(Data entries)
+===+

(** * The Slack plugin of SourceCred: graph construction and mirror store

    A shallow embedding of [src/plugins/slack]: the address scheme, the node
    and edge factories and [createGraph] (createGraph.js), and the versioned,
    transactional initialisation of [SqliteMirrorRepository]
    (mirrorRepository.js).

    Conventions of the embedding.
    - A JavaScript string is a [string]; [substring(0, n)] and [slice(0, n)]
      on a string are [substring 0 n]; [String(x)] applied to a string is
      the string itself.
    - A JavaScript number is a binary64 [float]; [Number(x)] applied to a
      number is the number itself.
    - An address of the core graph library is the list of the components
      handed to [NodeAddress.append] / [EdgeAddress.append] after the
      prefix of the node or edge type.
    - The weighted graph container of the core library is external: the
      value built by [createGraph] is the sequence of calls it receives
      ([addNode], [addEdge], [nodeWeights.set]), oldest first.
    - The [better-sqlite3] handle is a record with the committed store and,
      while a transaction is open, the uncommitted working copy. *)

From Stdlib Require Import String Ascii List Bool ZArith PrimFloat.
From stdpp Require Import gmap strings.
Import ListNotations.

Local Open Scope string_scope.

(** ** Data model (models.js) *)

Module Model.

Definition SlackToken := string.

Module User.
Record t := mk { id : string; name : string; email : string }.
End User.

Module Channel.
Record t := mk { id : string; name : string }.
End Channel.

Module Message.
Record t := mk {
  id : string;
  channel : string;
  authorId : string;
  text : string;
  isThread : bool;
  inReplyTo : string;
  hasReactions : bool;
  hasMentions : bool;
  mentions : list string
}.
End Message.

(** An element of [repo.reactions(channel, id)]: [createGraph] reads its
    fields [reaction] (the emoji name) and [reactor] (a member id). *)
Module Reaction.
Record t := mk { reaction : string; reactor : string }.
End Reaction.

End Model.

Import Model.

(** ** Weight configuration (config.js, [SlackConfig.weights]) *)

Record WeightTable := {
  defaultWeight : float;
  weights : gmap string float
}.

Record WeightConfig := {
  channelWeights : WeightTable;
  emojiWeights : WeightTable
}.

(** ** Addresses, nodes and edges of the core graph library *)

(** Flow types are erased at run time, so the [reaction] parameter of the
    factories holds whatever the caller passes: the emoji name (a string)
    or a whole reaction record. *)
Inductive Part :=
| Str (s : string)
| Obj (r : Reaction.t).

(** Conversion to a string inside a template literal. *)
Definition toString (p : Part) : string :=
  match p with
  | Str s => s
  | Obj _ => "[object Object]"
  end.

Definition NodeAddressT := list Part.
Definition EdgeAddressT := list Part.

Module NodeAddress.
Definition append (base : NodeAddressT) (parts : list Part) : NodeAddressT :=
  (base ++ parts)%list.
End NodeAddress.

Module EdgeAddress.
Definition append (base : EdgeAddressT) (parts : list Part) : EdgeAddressT :=
  (base ++ parts)%list.
End EdgeAddress.

Module Node.
Record t := mk {
  address : NodeAddressT;
  description : string;
  timestampMs : option float   (* [None] is JavaScript's null *)
}.
End Node.

Module Edge.
Record t := mk {
  address : EdgeAddressT;
  timestampMs : float;
  src : NodeAddressT;
  dst : NodeAddressT
}.
End Edge.

(** What createGraph.js imports and this repository does not define:
    [escape] of the entities package, the builtin [parseFloat],
    [reactionWeight] of reactionWeights.js and the type prefixes of
    declaration.js. *)
Class Externs := {
  escape : string -> string;
  parseFloat : string -> float;
  reactionWeight : WeightConfig -> string -> string -> string -> string -> float;
  memberNodeType_prefix : NodeAddressT;
  messageNodeType_prefix : NodeAddressT;
  reactionNodeType_prefix : NodeAddressT;
  authorsMessageEdgeType_prefix : EdgeAddressT;
  addsReactionEdgeType_prefix : EdgeAddressT;
  reactsToEdgeType_prefix : EdgeAddressT;
  mentionsEdgeType_prefix : EdgeAddressT;
  messageRepliesEdgeType_prefix : EdgeAddressT
}.

(** The read interface of [SqliteMirrorRepository] used by [createGraph]. *)
Module Repo.
Record t := mk {
  members : list User.t;
  channels : list Channel.t;
  messages : string -> list Message.t;
  reactions : string -> string -> list Reaction.t;
  thread : string -> list string;
  message : string -> Message.t
}.
End Repo.

(** The calls received by the weighted graph container. *)
Inductive Call :=
| AddNode (n : Node.t)
| AddEdge (e : Edge.t)
| SetNodeWeight (a : NodeAddressT) (w : float).

Definition WeightedGraphT := list Call.

Definition addNode (n : Node.t) (wg : WeightedGraphT) : WeightedGraphT :=
  (wg ++ [AddNode n])%list.
Definition addEdge (e : Edge.t) (wg : WeightedGraphT) : WeightedGraphT :=
  (wg ++ [AddEdge e])%list.
Definition nodeWeights_set (a : NodeAddressT) (w : float) (wg : WeightedGraphT)
  : WeightedGraphT :=
  (wg ++ [SetNodeWeight a w])%list.

(** The nodes, edges and node weights handed to the container. *)
Definition nodes (wg : WeightedGraphT) : list Node.t :=
  flat_map (fun c => match c with AddNode n => [n] | _ => [] end) wg.
Definition edges (wg : WeightedGraphT) : list Edge.t :=
  flat_map (fun c => match c with AddEdge e => [e] | _ => [] end) wg.
Definition nodeWeights (wg : WeightedGraphT) : list (NodeAddressT * float) :=
  flat_map (fun c => match c with SetNodeWeight a w => [(a, w)] | _ => [] end) wg.

Definition dquote : string := String (ascii_of_nat 34) EmptyString.
Definition backquote : string := String (ascii_of_nat 96) EmptyString.

Section CreateGraph.

Context {E : Externs}.

Definition MESSAGE_LENGTH : nat := 30.

(** *** Addresses *)

Definition memberAddress (member : User.t) : NodeAddressT :=
  NodeAddress.append memberNodeType_prefix [Str (User.email member)].

Definition messageAddress (message : Message.t) : NodeAddressT :=
  NodeAddress.append messageNodeType_prefix
    [Str (Message.channel message); Str (Message.id message)].

Definition reactionAddress (reaction : Part) (message : Message.t)
  : NodeAddressT :=
  NodeAddress.append reactionNodeType_prefix
    [Str (Message.channel message);
     reaction;
     Str (Message.authorId message);
     Str (Message.id message)].

(** *** Nodes *)

Definition memberNode (member : User.t) : Node.t :=
  let description := "slack/#" +:+ escape (substring 0 20 (User.id member)) in
  {| Node.address := memberAddress member;
     Node.description := description;
     Node.timestampMs := None |}.

Definition messageNode (message : Message.t) (channelName : string) : Node.t :=
  let partialMessage :=
    escape (substring 0 MESSAGE_LENGTH (Message.text message)) in
  let description :=
    "#" +:+ channelName +:+ " message [" +:+ dquote +:+ partialMessage
        +:+ "..." +:+ dquote +:+ "]" in
  {| Node.address := messageAddress message;
     Node.description := description;
     Node.timestampMs := Some (parseFloat (Message.id message) * 1000)%float |}.

Definition reactionNode (message : Message.t) (reaction : Part) : Node.t :=
  let reactionStr := reaction in
  let description :=
    "Reacted " +:+ backquote +:+ toString reactionStr +:+ backquote
      +:+ " to message [" +:+ Message.id message +:+ "] in channel "
      +:+ Message.channel message in
  {| Node.address := reactionAddress reaction message;
     Node.description := description;
     Node.timestampMs := Some (parseFloat (Message.id message) * 1000)%float |}.

(** *** Edges *)

Definition authorsMessageEdge (message : Message.t) (author : User.t)
  : Edge.t :=
  let address :=
    EdgeAddress.append authorsMessageEdgeType_prefix
      [Str (User.id author);
       Str (Message.channel message);
       Str (Message.id message)] in
  {| Edge.address := address;
     Edge.timestampMs := (parseFloat (Message.id message) * 1000)%float;
     Edge.src := memberAddress author;
     Edge.dst := messageAddress message |}.

Definition addsReactionEdge (reaction : Part) (member : User.t)
    (message : Message.t) : Edge.t :=
  let address :=
    EdgeAddress.append addsReactionEdgeType_prefix
      [Str (User.id member);
       reaction;
       Str (Message.channel message);
       Str (Message.id message)] in
  {| Edge.address := address;
     Edge.timestampMs := (parseFloat (Message.id message) * 1000)%float;
     Edge.src := memberAddress member;
     Edge.dst := reactionAddress reaction message |}.

Definition reactsToEdge (reaction : Part) (message : Message.t) : Edge.t :=
  let address :=
    EdgeAddress.append reactsToEdgeType_prefix
      [reaction;
       Str (Message.authorId message);
       Str (Message.channel message);
       Str (Message.id message)] in
  {| Edge.address := address;
     Edge.timestampMs := (parseFloat (Message.id message) * 1000)%float;
     Edge.src := reactionAddress reaction message;
     Edge.dst := messageAddress message |}.

Definition mentionsEdge (message : Message.t) (member : User.t) : Edge.t :=
  let address :=
    EdgeAddress.append mentionsEdgeType_prefix
      [Str (Message.channel message);
       Str (Message.authorId message);
       Str (Message.id message);
       Str (User.id member)] in
  {| Edge.address := address;
     Edge.timestampMs := (parseFloat (Message.id message) * 1000)%float;
     Edge.src := messageAddress message;
     Edge.dst := memberAddress member |}.

Definition repliesEdge (message reply : Message.t) : Edge.t :=
  let address :=
    EdgeAddress.append messageRepliesEdgeType_prefix
      [Str (Message.channel message);
       Str (Message.authorId message);
       Str (Message.id message);
       Str (Message.channel reply);
       Str (Message.authorId reply);
       Str (Message.id reply)] in
  {| Edge.address := address;
     Edge.timestampMs := (parseFloat (Message.id message) * 1000)%float;
     Edge.src := messageAddress message;
     Edge.dst := messageAddress reply |}.

(** *** createGraph *)

(** [new Map(repo.members().map((m) => [m.id, m]))]: entries are set in
    order, so of two members with one id the later one stays. *)
Definition memberMapOf (members : list User.t) : gmap string User.t :=
  foldl (fun memberMap m => <[User.id m := m]> memberMap) ∅ members.

Section Loop.

Variable repo : Repo.t.
Variable weights : WeightConfig.
Variable memberMap : gmap string User.t.

(** One turn of [for (const reaction of reactions)]; the state is the
    graph and the flag [hasEdges]. *)
Definition reactionStep (message : Message.t)
    (st : WeightedGraphT * bool) (reaction : Reaction.t)
  : WeightedGraphT * bool :=
  let '(wg, hasEdges) := st in
  match memberMap !! Reaction.reactor reaction with
  | None => (wg, hasEdges)
  | Some reactingMember =>
      let node := reactionNode message (Obj reaction) in
      let wg :=
        nodeWeights_set (Node.address node)
          (reactionWeight weights (Reaction.reaction reaction)
             (Reaction.reactor reaction) (Message.authorId message)
             (Message.channel message)) wg in
      let wg := addNode node wg in
      let wg := addNode (memberNode reactingMember) wg in
      let wg :=
        addEdge (reactsToEdge (Str (Reaction.reaction reaction)) message) wg in
      let wg :=
        addEdge (addsReactionEdge (Str (Reaction.reaction reaction))
                   reactingMember message) wg in
      (wg, true)
  end.

(** One turn of [for (const user of message.mentions)]. *)
Definition mentionStep (message : Message.t)
    (st : WeightedGraphT * bool) (user : string)
  : WeightedGraphT * bool :=
  let '(wg, hasEdges) := st in
  match memberMap !! user with
  | None => (wg, hasEdges)
  | Some mentionedMember =>
      let wg := addNode (memberNode mentionedMember) wg in
      let wg := addEdge (mentionsEdge message mentionedMember) wg in
      (wg, true)
  end.

(** One turn of [for (const replyId of allReplies)]. *)
Definition replyStep (channel : Channel.t) (message : Message.t)
    (wg : WeightedGraphT) (replyId : string) : WeightedGraphT :=
  let replyMessage := Repo.message repo replyId in
  let wg := addNode (messageNode replyMessage (Channel.name channel)) wg in
  addEdge (repliesEdge message replyMessage) wg.

(** [message.isThread && message.inReplyTo === message.id] *)
Definition isThreadStarter (message : Message.t) : bool :=
  Message.isThread message
  && String.eqb (Message.inReplyTo message) (Message.id message).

+===+

§ WORK TASK
Exactly as written, please reproduce the lines from the first line of the data to the line containing "transactional initialisation of", inclusive, and nothing else.

§ ANSWER AREA
(** * The Slack plugin of SourceCred: graph construction and mirror store

    A shallow embedding of [src/plugins/slack]: the address scheme, the node
    and edge factories and [createGraph] (createGraph.js), and the versioned,
    transactional initialisation of [SqliteMirrorRepository]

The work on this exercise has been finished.